Provided data:
____

(* ===== verification/CronParse.v ===== *)
(** What the cron parser yields: the bit sets of a field, the schedules of a
    spec, and the texts it reads back. *)

From Stdlib Require Import ZArith Lia List Ascii.
From stdpp Require Import base decidable list strings.
From S2P Require Import Prelude GoStrings GoTime CronSchedule CronNext CronParser.

(** ** getBits *)

Lemma MaxUint64_ones : MaxUint64 = Z.ones 64.
Proof. reflexivity. Qed.

Lemma testbit_uint64 z i : 0 <= i -> Z.testbit (uint64 z) i = (i <? 64) && Z.testbit z i.
Proof.
  intros Hi. unfold uint64. destruct (Z.ltb_spec i 64).
  - by rewrite Z.mod_pow2_bits_low by lia.
  - by rewrite Z.mod_pow2_bits_high by lia.
Qed.

Lemma testbit_ones i : 0 <= i -> Z.testbit MaxUint64 i = (i <? 64).
Proof. intros. rewrite MaxUint64_ones, Z.testbit_ones_nonneg by lia. done. Qed.

Lemma testbit_not z i : 0 <= z <= MaxUint64 -> 0 <= i ->
  Z.testbit (uint64_not z) i = (i <? 64) && negb (Z.testbit z i).
Proof.
  intros Hz Hi. unfold uint64_not. rewrite MaxUint64_ones in *.
  rewrite Z.sub_nocarry_ldiff.
  - rewrite Z.ldiff_spec, Z.testbit_ones_nonneg by lia. done.
  - apply Z.bits_inj_0. intros j. rewrite Z.ldiff_spec.
    destruct (Z.lt_ge_cases j 0); [by rewrite Z.testbit_neg_r|].
    rewrite Z.testbit_ones_nonneg by lia.
    destruct (Z.ltb_spec j 64); [by rewrite andb_false_r|].
    rewrite andb_true_r. destruct (decide (z = 0)) as [->|]; [apply Z.bits_0|].
    apply Z.bits_above_log2; [lia|]. apply Z.log2_lt_pow2; [lia|].
    apply Z.lt_le_trans with (2 ^ 64); [rewrite Z.ones_equiv in Hz; lia|].
    apply Z.pow_le_mono_r; lia.
Qed.

Lemma testbit_one i j : 0 <= i -> 0 <= j -> Z.testbit (Z.shiftl 1 i) j = (i =? j).
Proof.
  intros. rewrite Z.shiftl_1_l, Z.pow2_bits_eqb by lia. done.
Qed.

(** The set getBits stands for. *)
Definition in_steps (min max step i : Z) : bool :=
  (min <=? i) && (i <=? max) && ((i - min) mod step =? 0).

Lemma getBits_shift min max i : 0 <= min -> 0 <= max <= 62 -> 0 <= i ->
  Z.testbit (getBits min max 1) i = in_steps min max 1 i.
Proof.
  intros. unfold getBits, in_steps. rewrite Z.eqb_refl.
  rewrite Z.land_spec, testbit_not, !testbit_uint64, !Z.shiftl_spec by (lia || apply uint64_range).
  replace ((i - min) mod 1) with 0 by (by rewrite Z.mod_1_r). rewrite Z.eqb_refl, andb_true_r.
  assert (B : forall k, Z.testbit MaxUint64 k = (0 <=? k) && (k <? 64)).
  { intros k. destruct (Z.leb_spec 0 k); [by apply testbit_ones|by rewrite Z.testbit_neg_r]. }
  rewrite !B. Zbool.
Qed.

Lemma bits_step min i j step : 1 <= step ->
  (i - min) mod step = 0 -> (j - min) mod step = 0 -> i <= j < i + step -> j = i.
Proof.
  intros Hs Hi Hj H. apply Z.mod_divide in Hi as [q Hq]; [|lia].
  apply Z.mod_divide in Hj as [q' Hq']; [|lia]. assert (q = q') by nia. subst. lia.
Qed.

Lemma getBits_loop min max step : 0 <= min <= 62 -> 0 <= max <= 62 -> 1 <= step <= MaxInt64 ->
  exists bits, iter_until (bits_body max step) 16 (min, 0) = inr bits /\
    forall j, 0 <= j -> Z.testbit bits j = in_steps min max step j.
Proof.
  intros Hmin Hmax Hstep.
  set (I := fun st : Z * Z => min <= st.1 <= 62 + step /\ (st.1 - min) mod step = 0 /\
    forall j, 0 <= j -> Z.testbit st.2 j = in_steps min max step j && (j <? st.1)).
  apply (iter_until_terminates _ I (fun st => Z.max 0 (max + 1 - st.1))).
  - intros [i bits] (Hi & Hm & Hb). cbn [fst snd] in *. unfold bits_body.
    destruct (Z.leb_spec i max) as [Hle|Hgt].
    + rewrite uint64_id by (unfold MaxUint64, MaxInt64 in *; lia).
      cbn [fst snd]. split; [|lia]. split_and!; cbn [fst snd]; try lia.
      { replace (i + step - min) with (i - min + 1 * step) by lia. by rewrite Z.mod_add by lia. }
      intros j Hj. rewrite Z.lor_spec, testbit_uint64, testbit_one, Hb by lia.
      unfold in_steps. destruct (Z.eqb_spec i j) as [<-|Hne].
      * rewrite Hm, Z.eqb_refl. Zbool.
      * rewrite andb_false_r, orb_false_r.
        destruct (Z.eqb_spec ((j - min) mod step) 0) as [Hj0|]; [|by rewrite !andb_false_r].
        assert (~ i <= j < i + step) 
          by (intros ?; apply Hne; symmetry; apply (bits_step min i j step); try lia; done).
        Zbool.
    + intros j Hj. rewrite Hb by done. unfold in_steps. Zbool; by rewrite ?andb_false_r.
  - split_and!; cbn [fst snd]; try lia.
    + by rewrite Z.sub_diag, Z.mod_0_l by lia.
    + intros j Hj. rewrite Z.bits_0. unfold in_steps. Zbool; by rewrite ?andb_false_r.
  - cbn [fst]. simpl Z.of_nat. lia.
Qed.

(** getBits, by shifts when the step is 1 and by its loop otherwise,
    sets exactly the bits [min], [min+step], ... up to [max]; the loop ends
    and never wraps around, whatever step an int can hold. *)
Theorem getBits_spec (min max step i : Z) (Hmin : 0 <= min <= 62) (Hmax : 0 <= max <= 62)
  (Hstep : 1 <= step <= MaxInt64) (Hi : 0 <= i) :
  Z.testbit (getBits min max step) i
  = (min <=? i) && (i <=? max) && ((i - min) mod step =? 0).
Proof.
  destruct (Z.eqb_spec step 1) as [->|Hne]; [apply getBits_shift; lia|].
  destruct (getBits_loop min max step Hmin Hmax Hstep) as (bits & E & Hb).
  unfold getBits. rewrite (proj2 (Z.eqb_neq _ _) Hne), E. by apply Hb.
Qed.

Lemma getBits_spec_witness : Z.testbit (getBits 3 59 15) 48 = true.
Proof.
  rewrite (getBits_spec 3 59 15 48); [reflexivity|lia|lia|split; [lia|by vm_compute]|lia].
Defined.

____

Problem statement:
Transcribe all of the records exactly.

Exercise result:
(* ===== verification/CronParse.v ===== *)
(** What the cron parser yields: the bit sets of a field, the schedules of a
    spec, and the texts it reads back. *)

From Stdlib Require Import ZArith Lia List Ascii.
From stdpp Require Import base decidable list strings.
From S2P Require Import Prelude GoStrings GoTime CronSchedule CronNext CronParser.

(** ** getBits *)

Lemma MaxUint64_ones : MaxUint64 = Z.ones 64.
Proof. reflexivity. Qed.

Lemma testbit_uint64 z i : 0 <= i -> Z.testbit (uint64 z) i = (i <? 64) && Z.testbit z i.
Proof.
  intros Hi. unfold uint64. destruct (Z.ltb_spec i 64).
  - by rewrite Z.mod_pow2_bits_low by lia.
  - by rewrite Z.mod_pow2_bits_high by lia.
Qed.

Lemma testbit_ones i : 0 <= i -> Z.testbit MaxUint64 i = (i <? 64).
Proof. intros. rewrite MaxUint64_ones, Z.testbit_ones_nonneg by lia. done. Qed.

Lemma testbit_not z i : 0 <= z <= MaxUint64 -> 0 <= i ->
  Z.testbit (uint64_not z) i = (i <? 64) && negb (Z.testbit z i).
Proof.
  intros Hz Hi. unfold uint64_not. rewrite MaxUint64_ones in *.
  rewrite Z.sub_nocarry_ldiff.
  - rewrite Z.ldiff_spec, Z.testbit_ones_nonneg by lia. done.
  - apply Z.bits_inj_0. intros j. rewrite Z.ldiff_spec.
    destruct (Z.lt_ge_cases j 0); [by rewrite Z.testbit_neg_r|].
    rewrite Z.testbit_ones_nonneg by lia.
    destruct (Z.ltb_spec j 64); [by rewrite andb_false_r|].
    rewrite andb_true_r. destruct (decide (z = 0)) as [->|]; [apply Z.bits_0|].
    apply Z.bits_above_log2; [lia|]. apply Z.log2_lt_pow2; [lia|].
    apply Z.lt_le_trans with (2 ^ 64); [rewrite Z.ones_equiv in Hz; lia|].
    apply Z.pow_le_mono_r; lia.
Qed.

Lemma testbit_one i j : 0 <= i -> 0 <= j -> Z.testbit (Z.shiftl 1 i) j = (i =? j).
Proof.
  intros. rewrite Z.shiftl_1_l, Z.pow2_bits_eqb by lia. done.
Qed.

(** The set getBits stands for. *)
Definition in_steps (min max step i : Z) : bool :=
  (min <=? i) && (i <=? max) && ((i - min) mod step =? 0).

Lemma getBits_shift min max i : 0 <= min -> 0 <= max <= 62 -> 0 <= i ->
  Z.testbit (getBits min max 1) i = in_steps min max 1 i.
Proof.
  intros. unfold getBits, in_steps. rewrite Z.eqb_refl.
  rewrite Z.land_spec, testbit_not, !testbit_uint64, !Z.shiftl_spec by (lia || apply uint64_range).
  replace ((i - min) mod 1) with 0 by (by rewrite Z.mod_1_r). rewrite Z.eqb_refl, andb_true_r.
  assert (B : forall k, Z.testbit MaxUint64 k = (0 <=? k) && (k <? 64)).
  { intros k. destruct (Z.leb_spec 0 k); [by apply testbit_ones|by rewrite Z.testbit_neg_r]. }
  rewrite !B. Zbool.
Qed.

Lemma bits_step min i j step : 1 <= step ->
  (i - min) mod step = 0 -> (j - min) mod step = 0 -> i <= j < i + step -> j = i.
Proof.
  intros Hs Hi Hj H. apply Z.mod_divide in Hi as [q Hq]; [|lia].
  apply Z.mod_divide in Hj as [q' Hq']; [|lia]. assert (q = q') by nia. subst. lia.
Qed.

Lemma getBits_loop min max step : 0 <= min <= 62 -> 0 <= max <= 62 -> 1 <= step <= MaxInt64 ->
  exists bits, iter_until (bits_body max step) 16 (min, 0) = inr bits /\
    forall j, 0 <= j -> Z.testbit bits j = in_steps min max step j.
Proof.
  intros Hmin Hmax Hstep.
  set (I := fun st : Z * Z => min <= st.1 <= 62 + step /\ (st.1 - min) mod step = 0 /\
    forall j, 0 <= j -> Z.testbit st.2 j = in_steps min max step j && (j <? st.1)).
  apply (iter_until_terminates _ I (fun st => Z.max 0 (max + 1 - st.1))).
  - intros [i bits] (Hi & Hm & Hb). cbn [fst snd] in *. unfold bits_body.
    destruct (Z.leb_spec i max) as [Hle|Hgt].
    + rewrite uint64_id by (unfold MaxUint64, MaxInt64 in *; lia).
      cbn [fst snd]. split; [|lia]. split_and!; cbn [fst snd]; try lia.
      { replace (i + step - min) with (i - min + 1 * step) by lia. by rewrite Z.mod_add by lia. }
      intros j Hj. rewrite Z.lor_spec, testbit_uint64, testbit_one, Hb by lia.
      unfold in_steps. destruct (Z.eqb_spec i j) as [<-|Hne].
      * rewrite Hm, Z.eqb_refl. Zbool.
      * rewrite andb_false_r, orb_false_r.
        destruct (Z.eqb_spec ((j - min) mod step) 0) as [Hj0|]; [|by rewrite !andb_false_r].
        assert (~ i <= j < i + step) 
          by (intros ?; apply Hne; symmetry; apply (bits_step min i j step); try lia; done).
        Zbool.
    + intros j Hj. rewrite Hb by done. unfold in_steps. Zbool; by rewrite ?andb_false_r.
  - split_and!; cbn [fst snd]; try lia.
    + by rewrite Z.sub_diag, Z.mod_0_l by lia.
    + intros j Hj. rewrite Z.bits_0. unfold in_steps. Zbool; by rewrite ?andb_false_r.
  - cbn [fst]. simpl Z.of_nat. lia.
Qed.

(** getBits, by shifts when the step is 1 and by its loop otherwise,
    sets exactly the bits [min], [min+step], ... up to [max]; the loop ends
    and never wraps around, whatever step an int can hold. *)
Theorem getBits_spec (min max step i : Z) (Hmin : 0 <= min <= 62) (Hmax : 0 <= max <= 62)
  (Hstep : 1 <= step <= MaxInt64) (Hi : 0 <= i) :
  Z.testbit (getBits min max step) i
  = (min <=? i) && (i <=? max) && ((i - min) mod step =? 0).
Proof.
  destruct (Z.eqb_spec step 1) as [->|Hne]; [apply getBits_shift; lia|].
  destruct (getBits_loop min max step Hmin Hmax Hstep) as (bits & E & Hb).
  unfold getBits. rewrite (proj2 (Z.eqb_neq _ _) Hne), E. by apply Hb.
Qed.

Lemma getBits_spec_witness : Z.testbit (getBits 3 59 15) 48 = true.
Proof.
  rewrite (getBits_spec 3 59 15 48); [reflexivity|lia|lia|split; [lia|by vm_compute]|lia].
Defined.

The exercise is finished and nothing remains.